# [Problem details]
Would you return the lines between the one holding "assert (Hlim : limits_known" and the one holding "(Month policy) (MonthLimited", inclusive, and only those, exactly as they stand in the listing below?

# [Supplied data]
(** Everything [Reserve] does for a current policy. *)
Lemma Reserve_spec :
  BudgetLimiter_PolicyCurrent k policy l = true →
  if mismatch l k policy then BudgetLimiter_Reserve clk k policy (mkMoney c true) l = (Err ErrBudgetInvalid, l)
  else if unlimited policy then BudgetLimiter_Reserve clk k policy (mkMoney c true) l = (Ok (uncaptured_reservation k c), l)
  else match decision policy ds ms st0 c with
  | Some e => BudgetLimiter_Reserve clk k policy (mkMoney c true) l = (Err e, l0)
  | None =>
      if c =? 0 then BudgetLimiter_Reserve clk k policy (mkMoney c true) l = (Ok (uncaptured_reservation k c), l0)
      else match state_ptr l k, st0 with
      | Some p, Some st =>
          ∃ st', BudgetLimiter_Reserve clk k policy (mkMoney c true) l =
                   (Ok (captured_reservation k policy ds ms c p (generation st)), set_state p st' l0) ∧
                 reserves policy ds ms c st0 st' ∧ limits_known st' ∧ generation st' = generation st ∧
                 totalLoaded st' = totalLoaded st || Limited policy
      | _, _ =>
          let g := wrapU64 (bl_sequence l + 1) in
          let p := fresh (dom (bl_heap l0)) in
          if g =? 0 then BudgetLimiter_Reserve clk k policy (mkMoney c true) l = (Err ErrBudgetState, set_sequence g l0)
          else ∃ st', BudgetLimiter_Reserve clk k policy (mkMoney c true) l =
                   (Ok (captured_reservation k policy ds ms c p g), put_ptr k p (set_state p st' (set_sequence g l0))) ∧
                 reserves policy ds ms c st0 st' ∧ limits_known st' ∧ generation st' = g ∧ totalLoaded st' = Limited policy
      end
  end.
Proof.
  intros Hcur. unfold BudgetLimiter_Reserve. rewrite Hk, Hpol, validKnownMoney_known, Hcur by done. cbn [negb orb].
  unfold mismatch.
  assert (Hpre : (match state_of l k with
      | None => None
      | Some st => match validateBudgetState st with
          | Some e => Some e
          | None => match bl_policies l !! k with
              | Some _ => None
              | None => if unregistered_mismatch policy st then Some ErrBudgetInvalid else None end end end)
     = if match bl_policies l !! k, state_of l k with None, Some st => unregistered_mismatch policy st | _, _ => false end
       then Some ErrBudgetInvalid else None).
  { destruct (state_of l k) as [st|] eqn:Es; [|by destruct (bl_policies l !! k)].
    rewrite (good_valid owed st) by auto. by destruct (bl_policies l !! k). }
  rewrite Hpre. destruct (match bl_policies l !! k, state_of l k with None, Some st => unregistered_mismatch policy st | _, _ => false end); [done|].
  fold (unlimited policy). destruct (unlimited policy) eqn:Eun; [done|].
  rewrite (surjective_pairing (BudgetLimiter_nowTime clk l)). fold now. cbv zeta. fold ds. fold ms. fold st0.
  fold (pruned_limiter clk k st0 l). fold l0.
  rewrite (admission_of_spec owed st0 ds ms st0_good).
  rewrite (checkLimits_spec policy ds ms Hpol Hwf st0 c) by (done || (apply (account_good owed); exact st0_good)).
  destruct (decision policy ds ms st0 c) eqn:ED; [done|].
  replace (isZeroMoney (mkMoney c true)) with (c =? 0) by done. destruct (Z.eqb_spec c 0) as [|Hc0]; [done|].
  cbn [ad_active ad_dayActive ad_monthActive ad_spent ad_daySpent ad_monthSpent].
  destruct (policy_amounts policy Hpol Hwf) as (PT & PD & PM).
  assert (Hrej : ∀ s lim, (s = STotal ∨ s = SDay ds ∨ s = SMonth ms) → limit_of policy ds ms s = Some lim → account_used st0 s + c <= lim).
  { intros s lim Hs Hl. assert (Hr : rejects policy ds ms st0 c s = false).
    { unfold decision in ED. destruct (rejects policy ds ms st0 c STotal) eqn:E1, (rejects policy ds ms st0 c (SDay ds)) eqn:E2,
        (rejects policy ds ms st0 c (SMonth ms)) eqn:E3; try done. destruct Hs as [-> |[-> | ->] ]; done. }
    unfold rejects in Hr. rewrite Hl in Hr. lia. }
  assert (Hgrow : ∀ s (b : bool), account_ok st0 s → (b = true → account_used st0 s + c <= MaxMoneyMicros) →
     (if b then Money_Add (mkMoney (account st0 s).2 true) (mkMoney c true) else Ok (mkMoney (account st0 s).2 true)) =
     Ok (mkMoney (if b then (account st0 s).2 + c else (account st0 s).2) true)).
  { intros s b (Ha1 & Ha2 & Hu) Hb. destruct b; [|done]. specialize (Hb eq_refl). unfold account_used in Hb.
    apply add_ok; [done|done|]. unfold amount_range in Ha1. lia. }
  assert (Hok : ∀ s, account_ok st0 s) by (intros s; apply (account_good owed); exact st0_good).
  assert (HT : (if Limited policy then add_known_or_state (mkMoney (account st0 STotal).2 true) (mkMoney c true)
                else Ok (mkMoney (account st0 STotal).2 true))
               = Ok (mkMoney (if Limited policy then (account st0 STotal).2 + c else (account st0 STotal).2) true)).
  { pose proof (Hgrow STotal (Limited policy) (Hok _)) as HG. unfold add_known_or_state.
    destruct (Limited policy) eqn:EL; [|done]. rewrite HG; [done|]. intros _.
    destruct (PT eq_refl) as [_ Hr]. pose proof (Hrej STotal (micros (Total policy)) ltac:(auto)) as HR.
    cbn [limit_of] in HR. rewrite EL in HR. specialize (HR eq_refl). unfold amount_range in Hr. lia. }
  assert (HD : grow (DayLimited policy) (mkMoney (account st0 (SDay ds)).2 true) (mkMoney c true)
               = Ok (mkMoney (if DayLimited policy then (account st0 (SDay ds)).2 + c else (account st0 (SDay ds)).2) true)).
  { pose proof (Hgrow (SDay ds) (DayLimited policy) (Hok _)) as HG. unfold grow, add_or_state.
    destruct (DayLimited policy) eqn:EL; [|done]. rewrite HG; [done|]. intros _.
    destruct (PD eq_refl) as [_ Hr]. pose proof (Hrej (SDay ds) (micros (Day policy)) ltac:(auto)) as HR.
    cbn [limit_of] in HR. rewrite EL, Z.eqb_refl in HR. specialize (HR eq_refl). unfold amount_range in Hr. lia. }
  assert (HM : grow (MonthLimited policy) (mkMoney (account st0 (SMonth ms)).2 true) (mkMoney c true)
               = Ok (mkMoney (if MonthLimited policy then (account st0 (SMonth ms)).2 + c else (account st0 (SMonth ms)).2) true)).
  { pose proof (Hgrow (SMonth ms) (MonthLimited policy) (Hok _)) as HG. unfold grow, add_or_state.
    destruct (MonthLimited policy) eqn:EL; [|done]. rewrite HG; [done|]. intros _.
    destruct (PM eq_refl) as [_ Hr]. pose proof (Hrej (SMonth ms) (micros (Month policy)) ltac:(auto)) as HR.
    cbn [limit_of] in HR. rewrite EL, Z.eqb_refl in HR. specialize (HR eq_refl). unfold amount_range in Hr. lia. }
  rewrite HT, HD, HM. cbn [result_bind]. clear HT HD HM Hgrow.
  destruct pruned_ptr as [Eptr Eseq]. rewrite Eptr.
  assert (Hlim : limits_known (mkState knownZeroMoney knownZeroMoney ∅ ∅ (Total policy) (Limited policy) (Day policy) (DayLimited policy)
       (Month policy) (MonthLimited policy) false 0)).
  { unfold limits_known. simpl. split_and!; intros E; [destruct (PT E) as [-> ?]|destruct (PD E) as [-> ?]|destruct (PM E) as [-> ?] ];
      by apply validKnownMoney_known. }
  pose proof state_ptr_of as Hsp.
  assert (Hbucket : ∀ (b : bool) (m : gmap Z budgetDayState) start d x y,
     (bucket_val <$> set_bucket b start (mkDay x y) m !! d) = if b && (d =? start) then Some (x, y) else bucket_val <$> m !! d).
  { intros b m start d x y. unfold set_bucket. destruct b; simpl; [|done]. destruct (Z.eqb_spec d start) as [-> |].
    - by rewrite lookup_insert_eq.
    - by rewrite lookup_insert_ne. }
  destruct (state_ptr l k) as [p|] eqn:Ep.
  - destruct Hsp as (st1 & Es1 & Hst1). destruct st0 as [st|] eqn:Est0; [|unfold st0 in Est0; by rewrite Es1 in Est0].
    eexists. split; [reflexivity|]. split; [|split; [exact Hlim|by split] ].
    intros s. destruct s as [|d|d]; cbn [slot_val applyBudgetPolicyLocked spent active dayBuckets monthBuckets limit_of].
    + pose proof (good_slot owed st STotal (st0_good st Est0) ltac:(eauto)) as (a & b & Ev & _).
      unfold account. rewrite Ev. injection Ev as Ea Eb. rewrite Ea. cbn [fst snd micros]. destruct (Limited policy); [done|]. by rewrite Eb.
    + rewrite Hbucket. destruct (DayLimited policy); [|done]. cbn [andb]. destruct (Z.eqb_spec d ds) as [-> |]; done.
    + rewrite Hbucket. destruct (MonthLimited policy); [|done]. cbn [andb]. destruct (Z.eqb_spec d ms) as [-> |]; done.
  - assert (Est0 : st0 = None) by (unfold st0; by rewrite Hsp). rewrite Est0.
    unfold nextGeneration. rewrite Eseq. set (g := wrapU64 (bl_sequence l + 1)).
    destruct (Z.eqb_spec g 0); cbn [negb]; [done|]. unfold alloc_state. eexists. split; [reflexivity|].
    split; [|split; [exact Hlim|by split] ].
    intros s. destruct s as [|d|d]; cbn [slot_val spent active dayBuckets monthBuckets limit_of account fst snd].
    + by destruct (Limited policy).
    + rewrite Hbucket. destruct (DayLimited policy); [|done]. cbn [andb]. destruct (Z.eqb_spec d ds) as [-> |]; done.
    + rewrite Hbucket. destruct (MonthLimited policy); [|done]. cbn [andb]. destruct (Z.eqb_spec d ms) as [-> |]; done.
Qed.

# [Problem solution]
  assert (Hlim : limits_known (mkState knownZeroMoney knownZeroMoney ∅ ∅ (Total policy) (Limited policy) (Day policy) (DayLimited policy)
       (Month policy) (MonthLimited policy) false 0)).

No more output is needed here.